■ What is needed: Retype the entries below word for word, leaving none out.

═══ The data

(** The loop over [.method(…)]. *)
Fixpoint chain_loop (fuel : nat) (term : list GoVal) : P GoVal :=
  match fuel with
  | O => nofuel
  | S fuel' =>
      c ← peek;
      if peeks c "." then
        advance;;
        skipWhitespace;;
        nextMethod ← parseIdentifier;
        nextArgs ← parseArgList;
        let nextTermID := method_term nextMethod methodToTerm in
        if bool_decide (nextTermID = 0)%Z then fail ("unknown ReQL method: ." +:+ nextMethod)
        else chain_loop fuel' (VInt nextTermID :: VSlice term :: nextArgs)
      else mret (VSlice term)
  end.
Definition parseRChain : P GoVal :=
  modify (λ pos, pos + 2);;
  skipWhitespace;;
  method ← wrap_err "expected method name after 'r.'" parseIdentifier;
  args ← parseArgList;
  let termID := method_term method methodToTerm in
  if bool_decide (termID = 0)%Z then fail ("unknown ReQL method: r." +:+ method)
  else chain_loop parse_fuel (VInt termID :: args).

(** The literals that [parseArgValue] and [parseLiteral] share; [None] for another
    first character. *)
Definition literal (ch : option ascii) : option (P GoVal) :=
  if peeks ch dquote then Some (s ← parseString; mret (VString s))
  else if peeks ch quote then Some (s ← parseSingleQuotedString; mret (VString s))
  else if peeks ch "{" then Some parseObject
  else if peeks ch "[" then Some parseArray
  else None.
Definition number_start (ch : option ascii) : bool :=
  match ch with Some c => bool_decide (c = "-"%char) || is_digit c | None => false end.
Definition word_literal (ch : option ascii) : option (P GoVal) :=
  if number_start ch then Some parseNumber
  else if peeks ch "t" || peeks ch "f" then Some parseBoolean
  else if peeks ch "n" then Some parseNull
  else None.

(** The character in an error message; the byte 0 at the end of the input. *)
Definition shown (ch : option ascii) : string := format_c (default Ascii.zero ch).
Definition parseLiteral : P GoVal :=
  skipWhitespace;;
  ch ← peek;
  match literal ch, word_literal ch with
  | Some p, _ | None, Some p => p
  | None, None =>
      pos ← get_state;
      ident ← catch parseIdentifier
                (λ _, pos' ← get_state;
                      fail ("unexpected character at position " +:+ pretty pos' +:+ ": '" +:+ shown ch +:+ "'"));
      if bool_decide (ident = "true") then mret (VBool true)
      else if bool_decide (ident = "false") then mret (VBool false)
      else if bool_decide (ident = "null") then mret VNil
      else fail ("unexpected identifier: " +:+ ident)
  end.
End arguments.

(** [r.row]: a reference to the document at hand. *)
Definition row_value : GoVal := VMap [("$reql_type$", VString "BINARY"); ("data", VSlice [VInt TermIMPLICIT_VAR])].

Fixpoint parseExpression (fuel : nat) : P GoVal :=
  match fuel with
  | O => nofuel
  | S fuel' =>
      skipWhitespace;;
      pos ← get_state;
      if is_at pos "r" && is_at (S pos) "." then parseRChain (parseArgValue fuel')
      else
        c ← peek;
        if peeks c "(" then
          advance;; expr ← parseExpression fuel'; ignore_err (expect ")");; mret expr
        else parseLiteral (parseArgValue fuel')
  end
with parseArgValue (fuel : nat) : P GoVal :=
  match fuel with
  | O => nofuel
  | S fuel' =>
      skipWhitespace;;
      ch ← peek;
      pos ← get_state;
      match literal (parseArgValue fuel') ch with
      | Some p => p
      | None =>
          if peeks ch "(" then
            advance;; expr ← parseExpression fuel'; ignore_err (expect ")");; mret expr
          else
            match word_literal ch with
            | Some p => p
            | None =>
                if peeks ch "r" && is_at (S pos) "." then parseRChain (parseArgValue fuel')
                else if peeks ch "r" && is_at (S pos) "o" && is_at (S (S pos)) "w" then
                  put_state (pos + 3);; mret row_value
                else
                  ident ← catch parseIdentifier
                            (λ _, pos' ← get_state;
                                  fail ("unexpected character '" +:+ shown ch +:+ "' at position " +:+ pretty pos'));
                  if bool_decide (ident = "true") then mret (VBool true)
                  else if bool_decide (ident = "false") then mret (VBool false)
                  else if bool_decide (ident = "null") then mret VNil
                  else if bool_decide (ident = "r") then
                    c ← peek;
                    if peeks c "." then parseRChain (parseArgValue fuel')
                    else fail "unexpected 'r' without dot"
                  else fail ("unexpected identifier: " +:+ ident)
            end
      end
  end.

══════

■ Exercise solution:
(** The loop over [.method(…)]. *)
Fixpoint chain_loop (fuel : nat) (term : list GoVal) : P GoVal :=
  match fuel with
  | O => nofuel
  | S fuel' =>
      c ← peek;
      if peeks c "." then
        advance;;
        skipWhitespace;;
        nextMethod ← parseIdentifier;
        nextArgs ← parseArgList;
        let nextTermID := method_term nextMethod methodToTerm in
        if bool_decide (nextTermID = 0)%Z then fail ("unknown ReQL method: ." +:+ nextMethod)
        else chain_loop fuel' (VInt nextTermID :: VSlice term :: nextArgs)
      else mret (VSlice term)
  end.
Definition parseRChain : P GoVal :=
  modify (λ pos, pos + 2);;
  skipWhitespace;;
  method ← wrap_err "expected method name after 'r.'" parseIdentifier;
  args ← parseArgList;
  let termID := method_term method methodToTerm in
  if bool_decide (termID = 0)%Z then fail ("unknown ReQL method: r." +:+ method)
  else chain_loop parse_fuel (VInt termID :: args).

(** The literals that [parseArgValue] and [parseLiteral] share; [None] for another
    first character. *)
Definition literal (ch : option ascii) : option (P GoVal) :=
  if peeks ch dquote then Some (s ← parseString; mret (VString s))
  else if peeks ch quote then Some (s ← parseSingleQuotedString; mret (VString s))
  else if peeks ch "{" then Some parseObject
  else if peeks ch "[" then Some parseArray
  else None.
Definition number_start (ch : option ascii) : bool :=
  match ch with Some c => bool_decide (c = "-"%char) || is_digit c | None => false end.
Definition word_literal (ch : option ascii) : option (P GoVal) :=
  if number_start ch then Some parseNumber
  else if peeks ch "t" || peeks ch "f" then Some parseBoolean
  else if peeks ch "n" then Some parseNull
  else None.

(** The character in an error message; the byte 0 at the end of the input. *)
Definition shown (ch : option ascii) : string := format_c (default Ascii.zero ch).
Definition parseLiteral : P GoVal :=
  skipWhitespace;;
  ch ← peek;
  match literal ch, word_literal ch with
  | Some p, _ | None, Some p => p
  | None, None =>
      pos ← get_state;
      ident ← catch parseIdentifier
                (λ _, pos' ← get_state;
                      fail ("unexpected character at position " +:+ pretty pos' +:+ ": '" +:+ shown ch +:+ "'"));
      if bool_decide (ident = "true") then mret (VBool true)
      else if bool_decide (ident = "false") then mret (VBool false)
      else if bool_decide (ident = "null") then mret VNil
      else fail ("unexpected identifier: " +:+ ident)
  end.
End arguments.

(** [r.row]: a reference to the document at hand. *)
Definition row_value : GoVal := VMap [("$reql_type$", VString "BINARY"); ("data", VSlice [VInt TermIMPLICIT_VAR])].

Fixpoint parseExpression (fuel : nat) : P GoVal :=
  match fuel with
  | O => nofuel
  | S fuel' =>
      skipWhitespace;;
      pos ← get_state;
      if is_at pos "r" && is_at (S pos) "." then parseRChain (parseArgValue fuel')
      else
        c ← peek;
        if peeks c "(" then
          advance;; expr ← parseExpression fuel'; ignore_err (expect ")");; mret expr
        else parseLiteral (parseArgValue fuel')
  end
with parseArgValue (fuel : nat) : P GoVal :=
  match fuel with
  | O => nofuel
  | S fuel' =>
      skipWhitespace;;
      ch ← peek;
      pos ← get_state;
      match literal (parseArgValue fuel') ch with
      | Some p => p
      | None =>
          if peeks ch "(" then
            advance;; expr ← parseExpression fuel'; ignore_err (expect ")");; mret expr
          else
            match word_literal ch with
            | Some p => p
            | None =>
                if peeks ch "r" && is_at (S pos) "." then parseRChain (parseArgValue fuel')
                else if peeks ch "r" && is_at (S pos) "o" && is_at (S (S pos)) "w" then
                  put_state (pos + 3);; mret row_value
                else
                  ident ← catch parseIdentifier
                            (λ _, pos' ← get_state;
                                  fail ("unexpected character '" +:+ shown ch +:+ "' at position " +:+ pretty pos'));
                  if bool_decide (ident = "true") then mret (VBool true)
                  else if bool_decide (ident = "false") then mret (VBool false)
                  else if bool_decide (ident = "null") then mret VNil
                  else if bool_decide (ident = "r") then
                    c ← peek;
                    if peeks c "." then parseRChain (parseArgValue fuel')
                    else fail "unexpected 'r' without dot"
                  else fail ("unexpected identifier: " +:+ ident)
            end
      end
  end.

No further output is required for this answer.